▸ **REQUIREMENT**: Return verbatim all lines from the first one in the records to the line with "(** Splitting at", both ends kept.

▸ **DATA FOR PROCESSING**:
——

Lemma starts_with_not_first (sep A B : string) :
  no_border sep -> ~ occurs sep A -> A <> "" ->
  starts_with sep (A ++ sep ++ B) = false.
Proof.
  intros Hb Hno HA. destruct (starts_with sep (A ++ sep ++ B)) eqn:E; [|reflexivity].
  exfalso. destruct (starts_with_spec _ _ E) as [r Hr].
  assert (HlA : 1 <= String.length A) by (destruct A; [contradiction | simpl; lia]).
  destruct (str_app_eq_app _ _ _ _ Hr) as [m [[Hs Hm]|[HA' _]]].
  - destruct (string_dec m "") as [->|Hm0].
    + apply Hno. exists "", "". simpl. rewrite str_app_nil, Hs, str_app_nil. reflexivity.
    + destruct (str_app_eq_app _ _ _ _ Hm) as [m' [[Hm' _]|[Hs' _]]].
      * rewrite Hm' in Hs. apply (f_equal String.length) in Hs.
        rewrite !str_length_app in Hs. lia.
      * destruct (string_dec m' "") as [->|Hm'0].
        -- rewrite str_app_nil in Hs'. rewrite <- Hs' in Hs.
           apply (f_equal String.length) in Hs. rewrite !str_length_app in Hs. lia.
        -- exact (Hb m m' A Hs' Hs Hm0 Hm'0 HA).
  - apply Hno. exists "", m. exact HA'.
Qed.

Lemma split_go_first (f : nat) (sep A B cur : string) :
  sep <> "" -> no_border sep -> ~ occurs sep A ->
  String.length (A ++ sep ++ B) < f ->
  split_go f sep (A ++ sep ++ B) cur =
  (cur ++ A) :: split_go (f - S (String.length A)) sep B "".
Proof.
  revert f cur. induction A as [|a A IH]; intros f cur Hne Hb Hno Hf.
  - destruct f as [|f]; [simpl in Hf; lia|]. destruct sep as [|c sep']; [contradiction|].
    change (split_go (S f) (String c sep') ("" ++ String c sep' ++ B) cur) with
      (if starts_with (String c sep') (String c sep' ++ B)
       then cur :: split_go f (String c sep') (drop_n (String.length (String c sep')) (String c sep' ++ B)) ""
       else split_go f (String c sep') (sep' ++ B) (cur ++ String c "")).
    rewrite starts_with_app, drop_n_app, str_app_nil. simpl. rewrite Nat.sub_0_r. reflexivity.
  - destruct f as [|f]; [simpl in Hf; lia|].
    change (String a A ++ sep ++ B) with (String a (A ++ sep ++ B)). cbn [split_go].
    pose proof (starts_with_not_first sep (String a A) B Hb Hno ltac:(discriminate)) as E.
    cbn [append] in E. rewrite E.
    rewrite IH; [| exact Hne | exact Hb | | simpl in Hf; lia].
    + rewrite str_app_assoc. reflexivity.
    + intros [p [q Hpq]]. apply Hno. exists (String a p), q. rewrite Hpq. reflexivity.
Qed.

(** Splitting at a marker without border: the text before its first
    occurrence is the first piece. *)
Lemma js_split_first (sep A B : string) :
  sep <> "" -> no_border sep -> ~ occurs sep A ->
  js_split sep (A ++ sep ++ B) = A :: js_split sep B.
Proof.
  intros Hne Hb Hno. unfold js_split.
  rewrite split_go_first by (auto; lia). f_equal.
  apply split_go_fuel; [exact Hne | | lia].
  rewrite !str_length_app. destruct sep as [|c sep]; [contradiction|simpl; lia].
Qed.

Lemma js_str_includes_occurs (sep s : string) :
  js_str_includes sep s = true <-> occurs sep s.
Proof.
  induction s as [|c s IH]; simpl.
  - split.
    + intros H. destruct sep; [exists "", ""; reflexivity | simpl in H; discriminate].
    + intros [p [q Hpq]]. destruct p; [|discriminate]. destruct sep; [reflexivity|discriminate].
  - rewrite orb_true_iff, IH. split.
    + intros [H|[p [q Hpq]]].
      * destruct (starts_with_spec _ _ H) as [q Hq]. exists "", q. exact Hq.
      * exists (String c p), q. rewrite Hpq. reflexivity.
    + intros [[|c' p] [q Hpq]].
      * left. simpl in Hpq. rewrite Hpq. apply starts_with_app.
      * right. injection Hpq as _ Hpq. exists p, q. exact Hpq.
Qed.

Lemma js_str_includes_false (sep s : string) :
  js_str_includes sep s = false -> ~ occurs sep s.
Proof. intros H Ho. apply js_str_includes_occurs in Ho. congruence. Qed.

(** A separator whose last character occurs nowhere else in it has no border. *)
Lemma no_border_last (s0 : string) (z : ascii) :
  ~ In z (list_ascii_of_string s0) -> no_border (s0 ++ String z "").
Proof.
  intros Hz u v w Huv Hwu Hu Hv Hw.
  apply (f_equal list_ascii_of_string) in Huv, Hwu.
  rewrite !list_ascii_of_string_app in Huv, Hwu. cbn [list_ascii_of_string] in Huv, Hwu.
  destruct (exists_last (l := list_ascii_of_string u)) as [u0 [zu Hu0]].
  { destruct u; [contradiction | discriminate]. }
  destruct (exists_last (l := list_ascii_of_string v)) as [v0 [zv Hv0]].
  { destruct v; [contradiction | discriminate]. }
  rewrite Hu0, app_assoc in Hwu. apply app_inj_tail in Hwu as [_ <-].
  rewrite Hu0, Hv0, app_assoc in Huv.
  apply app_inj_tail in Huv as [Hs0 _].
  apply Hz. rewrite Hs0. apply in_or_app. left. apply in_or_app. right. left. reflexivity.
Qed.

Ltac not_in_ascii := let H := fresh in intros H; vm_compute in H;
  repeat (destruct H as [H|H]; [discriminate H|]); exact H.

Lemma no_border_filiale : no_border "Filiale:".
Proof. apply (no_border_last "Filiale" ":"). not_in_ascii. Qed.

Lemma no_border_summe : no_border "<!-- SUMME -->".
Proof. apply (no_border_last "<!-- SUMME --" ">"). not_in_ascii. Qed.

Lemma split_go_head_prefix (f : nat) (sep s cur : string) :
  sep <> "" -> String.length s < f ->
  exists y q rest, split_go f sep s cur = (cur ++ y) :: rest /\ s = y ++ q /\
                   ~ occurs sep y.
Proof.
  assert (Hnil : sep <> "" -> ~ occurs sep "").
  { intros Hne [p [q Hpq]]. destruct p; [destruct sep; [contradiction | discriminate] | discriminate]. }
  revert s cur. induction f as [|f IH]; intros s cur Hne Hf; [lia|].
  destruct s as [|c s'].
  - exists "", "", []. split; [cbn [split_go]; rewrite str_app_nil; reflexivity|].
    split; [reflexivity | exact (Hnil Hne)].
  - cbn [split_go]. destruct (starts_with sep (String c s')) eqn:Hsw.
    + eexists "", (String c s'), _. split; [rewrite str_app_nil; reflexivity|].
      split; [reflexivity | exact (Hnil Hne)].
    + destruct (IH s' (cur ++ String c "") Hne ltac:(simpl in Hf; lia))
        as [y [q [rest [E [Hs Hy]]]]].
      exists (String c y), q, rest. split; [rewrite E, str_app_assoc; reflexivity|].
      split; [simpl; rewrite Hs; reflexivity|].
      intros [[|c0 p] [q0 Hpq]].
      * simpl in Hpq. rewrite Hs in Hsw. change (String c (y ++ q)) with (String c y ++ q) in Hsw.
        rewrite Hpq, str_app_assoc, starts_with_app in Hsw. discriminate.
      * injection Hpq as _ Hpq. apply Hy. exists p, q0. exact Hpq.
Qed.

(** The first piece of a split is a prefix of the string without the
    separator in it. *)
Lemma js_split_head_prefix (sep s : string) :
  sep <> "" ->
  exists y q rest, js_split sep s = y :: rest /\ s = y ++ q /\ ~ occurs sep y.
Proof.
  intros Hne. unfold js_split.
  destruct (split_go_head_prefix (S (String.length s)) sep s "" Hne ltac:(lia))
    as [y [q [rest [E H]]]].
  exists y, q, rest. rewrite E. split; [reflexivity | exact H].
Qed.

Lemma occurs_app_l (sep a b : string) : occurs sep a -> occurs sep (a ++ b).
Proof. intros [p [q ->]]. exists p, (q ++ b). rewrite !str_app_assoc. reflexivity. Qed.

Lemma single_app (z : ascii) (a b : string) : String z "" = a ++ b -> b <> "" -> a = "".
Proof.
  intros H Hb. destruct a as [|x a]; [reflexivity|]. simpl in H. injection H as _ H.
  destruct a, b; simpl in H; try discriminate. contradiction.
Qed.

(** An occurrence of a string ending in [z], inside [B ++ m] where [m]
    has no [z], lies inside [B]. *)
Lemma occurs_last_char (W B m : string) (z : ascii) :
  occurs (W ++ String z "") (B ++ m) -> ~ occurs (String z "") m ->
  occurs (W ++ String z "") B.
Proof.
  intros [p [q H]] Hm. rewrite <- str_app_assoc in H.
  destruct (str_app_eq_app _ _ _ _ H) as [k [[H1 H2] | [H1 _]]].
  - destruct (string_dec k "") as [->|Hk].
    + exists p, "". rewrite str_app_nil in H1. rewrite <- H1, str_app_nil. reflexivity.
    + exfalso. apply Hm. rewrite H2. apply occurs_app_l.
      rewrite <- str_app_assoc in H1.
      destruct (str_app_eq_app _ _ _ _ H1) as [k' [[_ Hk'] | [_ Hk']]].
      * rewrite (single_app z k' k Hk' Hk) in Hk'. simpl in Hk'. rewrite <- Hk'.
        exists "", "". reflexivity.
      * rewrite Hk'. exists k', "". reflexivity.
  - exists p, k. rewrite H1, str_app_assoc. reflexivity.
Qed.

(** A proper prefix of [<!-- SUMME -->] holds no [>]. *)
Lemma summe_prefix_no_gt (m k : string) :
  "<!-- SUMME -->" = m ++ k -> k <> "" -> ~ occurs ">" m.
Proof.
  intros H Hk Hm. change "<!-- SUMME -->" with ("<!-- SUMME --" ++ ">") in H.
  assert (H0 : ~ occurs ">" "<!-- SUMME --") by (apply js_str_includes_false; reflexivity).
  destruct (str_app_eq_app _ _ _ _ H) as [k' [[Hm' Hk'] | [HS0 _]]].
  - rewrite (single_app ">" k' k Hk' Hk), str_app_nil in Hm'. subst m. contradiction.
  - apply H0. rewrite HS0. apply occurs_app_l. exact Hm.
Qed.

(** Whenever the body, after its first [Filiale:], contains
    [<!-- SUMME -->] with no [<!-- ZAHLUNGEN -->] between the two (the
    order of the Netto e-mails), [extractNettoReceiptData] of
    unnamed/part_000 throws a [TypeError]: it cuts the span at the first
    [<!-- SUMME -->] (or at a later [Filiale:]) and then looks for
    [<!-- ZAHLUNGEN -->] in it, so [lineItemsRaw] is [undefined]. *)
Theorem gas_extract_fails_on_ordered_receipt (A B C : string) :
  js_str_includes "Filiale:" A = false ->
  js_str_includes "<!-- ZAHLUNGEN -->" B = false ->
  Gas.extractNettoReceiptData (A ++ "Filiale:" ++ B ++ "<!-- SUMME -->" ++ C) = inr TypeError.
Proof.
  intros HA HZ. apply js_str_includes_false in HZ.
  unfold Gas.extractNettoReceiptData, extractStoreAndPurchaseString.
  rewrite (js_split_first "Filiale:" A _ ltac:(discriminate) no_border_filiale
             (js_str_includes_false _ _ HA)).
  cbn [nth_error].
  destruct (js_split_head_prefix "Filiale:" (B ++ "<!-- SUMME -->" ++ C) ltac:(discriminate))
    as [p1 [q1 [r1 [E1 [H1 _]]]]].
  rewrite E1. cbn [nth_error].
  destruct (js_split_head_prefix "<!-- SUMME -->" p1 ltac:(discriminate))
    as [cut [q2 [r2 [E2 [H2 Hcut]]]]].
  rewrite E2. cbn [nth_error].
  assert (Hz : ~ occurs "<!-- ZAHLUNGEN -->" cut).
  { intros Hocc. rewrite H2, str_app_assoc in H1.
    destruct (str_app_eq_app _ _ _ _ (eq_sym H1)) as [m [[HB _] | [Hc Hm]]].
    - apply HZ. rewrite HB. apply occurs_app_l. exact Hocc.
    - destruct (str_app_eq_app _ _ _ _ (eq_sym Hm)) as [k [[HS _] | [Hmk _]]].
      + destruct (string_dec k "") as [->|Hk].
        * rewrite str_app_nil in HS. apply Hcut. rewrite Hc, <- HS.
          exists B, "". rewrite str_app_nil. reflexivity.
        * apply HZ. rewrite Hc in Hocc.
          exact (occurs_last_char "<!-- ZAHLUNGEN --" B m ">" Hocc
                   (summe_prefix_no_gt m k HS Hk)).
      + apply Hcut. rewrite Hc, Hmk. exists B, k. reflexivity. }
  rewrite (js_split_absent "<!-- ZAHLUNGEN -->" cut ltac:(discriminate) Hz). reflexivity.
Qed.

——

▸ **TASK OUTPUT**:
Lemma starts_with_not_first (sep A B : string) :
  no_border sep -> ~ occurs sep A -> A <> "" ->
  starts_with sep (A ++ sep ++ B) = false.
Proof.
  intros Hb Hno HA. destruct (starts_with sep (A ++ sep ++ B)) eqn:E; [|reflexivity].
  exfalso. destruct (starts_with_spec _ _ E) as [r Hr].
  assert (HlA : 1 <= String.length A) by (destruct A; [contradiction | simpl; lia]).
  destruct (str_app_eq_app _ _ _ _ Hr) as [m [[Hs Hm]|[HA' _]]].
  - destruct (string_dec m "") as [->|Hm0].
    + apply Hno. exists "", "". simpl. rewrite str_app_nil, Hs, str_app_nil. reflexivity.
    + destruct (str_app_eq_app _ _ _ _ Hm) as [m' [[Hm' _]|[Hs' _]]].
      * rewrite Hm' in Hs. apply (f_equal String.length) in Hs.
        rewrite !str_length_app in Hs. lia.
      * destruct (string_dec m' "") as [->|Hm'0].
        -- rewrite str_app_nil in Hs'. rewrite <- Hs' in Hs.
           apply (f_equal String.length) in Hs. rewrite !str_length_app in Hs. lia.
        -- exact (Hb m m' A Hs' Hs Hm0 Hm'0 HA).
  - apply Hno. exists "", m. exact HA'.
Qed.

Lemma split_go_first (f : nat) (sep A B cur : string) :
  sep <> "" -> no_border sep -> ~ occurs sep A ->
  String.length (A ++ sep ++ B) < f ->
  split_go f sep (A ++ sep ++ B) cur =
  (cur ++ A) :: split_go (f - S (String.length A)) sep B "".
Proof.
  revert f cur. induction A as [|a A IH]; intros f cur Hne Hb Hno Hf.
  - destruct f as [|f]; [simpl in Hf; lia|]. destruct sep as [|c sep']; [contradiction|].
    change (split_go (S f) (String c sep') ("" ++ String c sep' ++ B) cur) with
      (if starts_with (String c sep') (String c sep' ++ B)
       then cur :: split_go f (String c sep') (drop_n (String.length (String c sep')) (String c sep' ++ B)) ""
       else split_go f (String c sep') (sep' ++ B) (cur ++ String c "")).
    rewrite starts_with_app, drop_n_app, str_app_nil. simpl. rewrite Nat.sub_0_r. reflexivity.
  - destruct f as [|f]; [simpl in Hf; lia|].
    change (String a A ++ sep ++ B) with (String a (A ++ sep ++ B)). cbn [split_go].
    pose proof (starts_with_not_first sep (String a A) B Hb Hno ltac:(discriminate)) as E.
    cbn [append] in E. rewrite E.
    rewrite IH; [| exact Hne | exact Hb | | simpl in Hf; lia].
    + rewrite str_app_assoc. reflexivity.
    + intros [p [q Hpq]]. apply Hno. exists (String a p), q. rewrite Hpq. reflexivity.
Qed.

(** Splitting at a marker without border: the text before its first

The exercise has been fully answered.